Which is the best approach? Or is there a better approach? I am using Laravel 4 framework that has Eloquent ORM.
EDIT: Can I do method 1 with a oneToMany relationship? I understand that I can use Eager Loading to fetch all the revisions, but how can I insert them without having to do a dirty hack?
EDIT: I figured out how to handle the above. I'll add an answer to close this question.
If you are on Laravel 4, give Revisionable a try. This might suite your needs
So here is what I am doing:
Say this is the revision flow:
1232 -> 1233 -> 1234
1232 -> 1235
So here is what my revision table will look like:
+----+--------+--------+
| id | new_id | old_id |
+----+--------+--------+
| 1 | 1233 | 1232 |
| 2 | 1234 | 1233 |
| 3 | 1234 | 1232 |
| 4 | 1235 | 1232 |
+----+--------+--------+
IDs 2 and 3 show that when I open 1234, it should show both 1233 and 1232 as revisions on the list.
Now the implementation bit: I will have the Paste model have a one to many relationship with the Revision model.
When I create a new revision for an existing paste, I will run a batch insert to add not only the current new_id and old_id pair, but pair the current new_id with all revisions that were associated with old_id.
When I open a paste - which I will do by querying new_id, I will essentially get all associated rows in the revisions table (using a function in the Paste model that defines hasMany('Revision', 'new_id')) and will display to the user.

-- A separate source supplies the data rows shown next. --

(** A provider that asks for the tables of no schema on every round. *)
Definition always_tables : Trace -> list Message -> outcome Completion :=
  fun _ _ => Ok (asks [call "call_1" "list_tables" "{}"] "tool_calls" (usage_of 10 5 15)).

(** The decoded arguments of a call about the [status] column. *)
Definition orders_arguments : value :=
  VDict [("table_name"%string, VStr "orders"); ("schema_name"%string, VStr "public");
         ("column_name"%string, VStr "status")].


End Examples.

(** * More example collaborators *)

Module MoreExamples.

(** A Superset that does not know the database asked for. *)
Definition no_database : DbOracle :=
  {| query_database := fun _ _ => Ok None;
     get_all_schema_names := get_all_schema_names Examples.db;
     get_all_table_names_in_schema := get_all_table_names_in_schema Examples.db;
     get_columns := get_columns Examples.db;
     execute := execute Examples.db |}.

(** A database that lists its schemas and its tables out of order. *)
Definition unsorted_db : DbOracle :=
  {| query_database := query_database Examples.db;
     get_all_schema_names := fun _ _ _ => Ok ["sales"; "public"; "hr"];
     get_all_table_names_in_schema := fun _ _ _ _ =>
       Ok [("orders", "sales", None); ("customers", "sales", None)];
     get_columns := get_columns Examples.db;
     execute := execute Examples.db |}.

(** A Superset configuration that sets the round budget, the endpoint of
    the Azure deployment, and a section for another provider. *)
Definition given_config : pydict :=
  [("max_tool_rounds", VInt 3);
   ("azure_openai", VDict [("azure_endpoint", VStr "https://example.openai.azure.com/")]);
   ("openai", VDict [("api_key", VStr "sk-test")])].

Definition app_config : pydict := [("AI_ASSISTANT", VDict given_config)].

(** A Superset configuration with an [azure_openai] entry that is [None]. *)
Definition broken_config : pydict :=
  [("AI_ASSISTANT", VDict [("azure_openai", VNone)])].
(** * GMediaRender logging facility (src/logging.c)

    A shallow embedding of [logging.c]: the file's static variables and the
    part of the operating system it talks to (descriptor table, files,
    terminals, the clock) are an explicit state, every C function is a
    function on that state, and the properties of the logging facility are
    theorems about these functions. *)

From Stdlib Require Import ZArith Ascii String DecimalString.
From Stdlib Require DecimalFacts DecimalPos.
From stdpp Require Import base option list gmap strings.

Local Open Scope Z_scope.

(** ** Characters and byte strings *)

(** The C escape ['\n']. *)
Definition newline : ascii := Ascii.ascii_of_nat 10.
(** The C escape ['\033'], which starts every ANSI escape sequence. *)
Definition ESC : ascii := Ascii.ascii_of_nat 27.

Definition nl : string := String newline EmptyString.

Definition bytes (s : string) : list ascii := list_ascii_of_string s.

(** [s[len-1]], when [len > 0]. *)
Definition last_byte (s : string) : option ascii := last (bytes s).

(** How many ['\n'] bytes a buffer ends with. *)
Fixpoint leading (c : ascii) (l : list ascii) : nat :=
  match l with
  | x :: r => if Ascii.eqb x c then S (leading c r) else O
  | [] => O
  end.

Definition trailing_newlines (s : string) : nat := leading newline (reverse (bytes s)).

(** A buffer without the byte ESC holds no ANSI escape sequence. *)
Definition esc_free (s : string) : bool :=
  forallb (fun c => negb (Ascii.eqb c ESC)) (bytes s).

(** ** printf conversions used by the file *)

(** [%d] *)
Definition fmt_d (z : Z) : string := NilZero.string_of_int (Z.to_int z).

(** [%02d]: zero padding up to width two; a sign counts for the width, so a
    negative number is never padded. *)
Definition fmt_02d (z : Z) : string :=
  let d := fmt_d z in
  if (String.length d <? 2)%nat then String "0" d else d.

(** ** The operating system *)

Definition STDERR_FILENO : Z := 2.
Definition ENOENT : Z := 2.
Definition EBADF : Z := 9.
Definition EINVAL : Z := 22.
Definition SIGSEGV : Z := 11.

(** What a path names: a regular file with its content, a terminal device
    with what was written to it, or something [open] refuses with an error
    number (a directory, a file of another user, a missing directory). *)
Inductive node : Type :=
| Regular (data : string)
| Terminal (shown : string)
| Denied (errno : Z).

(** The descriptor table maps a descriptor (its index) to the path it was
    opened on; the clock is what [gettimeofday] stores in [tv_sec]; the
    signal is the one that ended the process, if one did. *)
Record World : Type := mkWorld {
  w_fs : gmap string node;
  w_fds : list (option string);
  w_now : Z;
  w_signal : option Z
}.
(** * The account controller of pefcl, embedded and checked against its
      specification.

    Source: [src/server/services/account/account.controller.ts].

    The controller is glue: every handler receives a request and a reply
    callback [res], awaits at most two methods of the services it was
    constructed with, and replies with an object literal.  The embedding keeps
    exactly that shape.  A handler is a computation in a small monad that
    threads the state of the world behind the services, records every service
    call, every reply and every [console.error] in a trace, and completes
    either normally or with the exception that escaped it (the rejection of
    the promise an [async] method returns).  A promise that rejects with
    nobody awaiting it is recorded as what it is, an unhandled rejection. *)

From stdpp Require Import base gmap list strings.
From Stdlib Require Import ZArith.

Local Open Scope string_scope.
Local Open Scope Z_scope.
Local Open Scope list_scope.

Set Implicit Arguments.

(** ** Values *)

(** [AccountRole] of [@typings/Account]: the three members the controller
    names. *)
Inductive AccountRole := Owner | Admin | Contributor.

Global Instance AccountRole_eq_dec : EqDecision AccountRole.
Proof. solve_decision. Defined.

(** What a service throws: an [Error] object.  The handlers read its
    [message] and, in one place, its [name]. *)
Record JsError := { name : string; message : string }.

(** [Request<T>] of [@typings/http]: the caller's session handle and the
    payload. *)
Record Request (A : Type) := { source : Z; data : A }.

(** The payload types of [@typings/Account] and [typings/user] are declared
    outside the controller; it reads one field of some of them and passes the
    rest through untouched.  They are taken as parameters, together with the
    fields the controller reads.  A [number] is an integer here: the
    controller never computes with one, it only tests [accountId] for
    truthiness. *)
Record Typings := {
  Account : Type;
  PreDBAccount : Type;
  CreateSharedInput : Type;
  ExternalAccount : Type;
  SharedAccountUser : Type;
  ATMInput : Type;
  RenameAccountInput : Type;
  AddToSharedAccountInput : Type;
  RemoveFromSharedAccountInput : Type;
  AddBankBalanceInput : Type;
  OnlineUser : Type;
  (* [accountId] of an [ATMInput] may be absent: [None] is [undefined]. *)
  ATMInput_accountId : ATMInput -> option Z;
  RenameAccountInput_accountId : RenameAccountInput -> Z;
  AddToSharedAccountInput_accountId : AddToSharedAccountInput -> Z;
  RemoveFromSharedAccountInput_accountId : RemoveFromSharedAccountInput -> Z;
  OnlineUser_source : OnlineUser -> Z
}.

(** The inline payload type [{ accountId: number }]. *)
Record AccountIdInput := { accountId : Z }.
(** The tokens of a trimmed criteria that matches are the three operands
    the evaluator reads. *)
Lemma matching_criteria_tokens :
  forall c summary,
    trim c = c ->
    ((c =? "ALWAYS_MATCH") || (c =? ""))%string = false ->
    evaluateCriteria c summary = true ->
    Spec.whitespaceTokens c = map trim (split " " c).
Proof.
  intros c summary Htrim Htriv H.
  destruct (evaluateCriteria_true_parts c summary Htriv H)
    as (l & o & r & Hsplit & Hl & Ho & Hr).
  rewrite Hsplit. cbn [map].
  pose proof (split_join _ _ _ _ Hsplit) as Hc.
  destruct (trim_cut l) as (l1 & l2 & Hl1 & Hl2 & El).
  destruct (trim_cut o) as (o1 & o2 & Ho1 & Ho2 & Eo).
  destruct (trim_cut r) as (r1 & r2 & Hr1 & Hr2 & Er).
  destruct (validKey_plain _ _ Hl) as [Pl Nl].
  destruct (operator_plain _ Ho) as [Po No].
  assert (Hspace : isWhitespaceChar " " = true) by reflexivity.
  assert (Pr : plain (trim r) = true).
  { destruct Hr as [Hr|Hr]; [|now apply (validKey_plain summary)].
    apply parseNumeric_plain. unfold Number in Hr. now rewrite trim_idempotent in Hr. }
  assert (Nr : trim r <> EmptyString).
  { intros Hempty. rewrite Hempty in Er. cbn [append] in Er.
    assert (Hb : blank (" " ++ r)).
    { constructor; [exact Hspace|]. rewrite Er. clear - Hr1 Hr2.
      induction Hr1 as [|w b Hw Hb IH]; [exact Hr2|].
      rewrite append_assoc. now constructor. }
    assert (Hend : c = (l ++ " " ++ o) ++ " " ++ r).
    { rewrite Hc, !append_assoc. reflexivity. }
    rewrite Hend in Htrim. apply trimmed_end in Htrim; [|exact Hb].
    discriminate Htrim. }
  assert (Hshape :
            c = l1 ++ trim l ++ l2 ++ " "
                ++ (o1 ++ trim o ++ o2 ++ " " ++ (r1 ++ trim r ++ r2))).
  { rewrite Hc. rewrite El at 1. rewrite Eo at 1. rewrite Er at 1.
    now rewrite !append_assoc. }
  rewrite Hshape.
  rewrite whitespaceTokens_blank by assumption.
  rewrite whitespaceTokens_plain_blank by assumption.
  rewrite whitespaceTokens_blank by assumption.
  rewrite whitespaceTokens_plain_blank by assumption.
  rewrite whitespaceTokens_blank by assumption.
  now rewrite whitespaceTokens_plain_end.
Qed.

(** The loader trims the criteria of every record before storing it. *)
Lemma loaded_criteria_trimmed :
  forall csvText item,
    In item (parseAdviceCsv csvText) -> trim (criteria item) = criteria item.
Proof.
  intros csvText item Hin. unfold parseAdviceCsv in Hin.
  rewrite parseAdviceRows_flat_map in Hin. cbn [app] in Hin.
  apply in_flat_map in Hin as (row & _ & Hrow).
  unfold rowRecords in Hrow.
  destruct (parseAdviceRow row) as [item'|] eqn:Er; [|contradiction].
  destruct Hrow as [<-|[]]. unfold parseAdviceRow in Er.
  destruct (trim row =? "")%string; [discriminate|].
  destruct (nth_error (parseCsvRow row) 0); [|discriminate].
  destruct (nth_error (parseCsvRow row) 1); [|discriminate].
  destruct (nth_error (parseCsvRow row) 2); [|discriminate].
  destruct (nth_error (parseCsvRow row) 3); [|discriminate].
  destruct (_ && _); [|discriminate].
  injection Er as <-. cbn [criteria]. apply trim_idempotent.
Qed.

(** C4.  The evaluator returns true on the empty string and on
    [ALWAYS_MATCH].  On every other criteria of a loaded record, that is on
    every other trimmed string, that does not split on white space into
    exactly three tokens, it returns false: although the code cuts at the
    space character only, a trimmed criteria that matches always has exactly
    three tokens, the three operands the evaluator reads.  Every criteria
    the loader stores is trimmed. *)
Theorem evaluateCriteria_token_count :
  forall summary,
    evaluateCriteria "" summary = true
    /\ evaluateCriteria "ALWAYS_MATCH" summary = true
    /\ (forall c,
           trim c = c ->
           c <> "" -> c <> "ALWAYS_MATCH" ->
           List.length (Spec.whitespaceTokens c) <> 3%nat ->
           evaluateCriteria c summary = false)
    /\ (forall csvText item,
           In item (parseAdviceCsv csvText) -> trim (criteria item) = criteria item).
Proof.
  intros summary. split; [reflexivity|]. split; [reflexivity|].
  split; [|exact loaded_criteria_trimmed].
  intros c Htrim Hempty Hsentinel Hlen.
  assert (Htriv : ((c =? "ALWAYS_MATCH") || (c =? ""))%string = false).
  { apply orb_false_iff. split; now apply String.eqb_neq. }
  destruct (evaluateCriteria c summary) eqn:E; [|reflexivity].
  exfalso. apply Hlen.
  rewrite (matching_criteria_tokens c summary Htrim Htriv E).
  destruct (evaluateCriteria_true_parts c summary Htriv E) as (l & o & r & -> & _).
  reflexivity.
Qed.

I am also thinking about displaying the author of each revision in the "Revision history" section on the "view paste" page, so I think I'll also add an author column to the revision table so that I don't need to go back and query the main paste table to get the author.
So that's about it!
There are some great packages to help you keeping model revisions:
If you only want to keep the models revisions you can use:
Revisionable
If you also want to log any other actions, whenever you want, with custom data, you can use:
Laravel Activity Logger
Honorable mentions:
Activity Log. It also has a lot of options.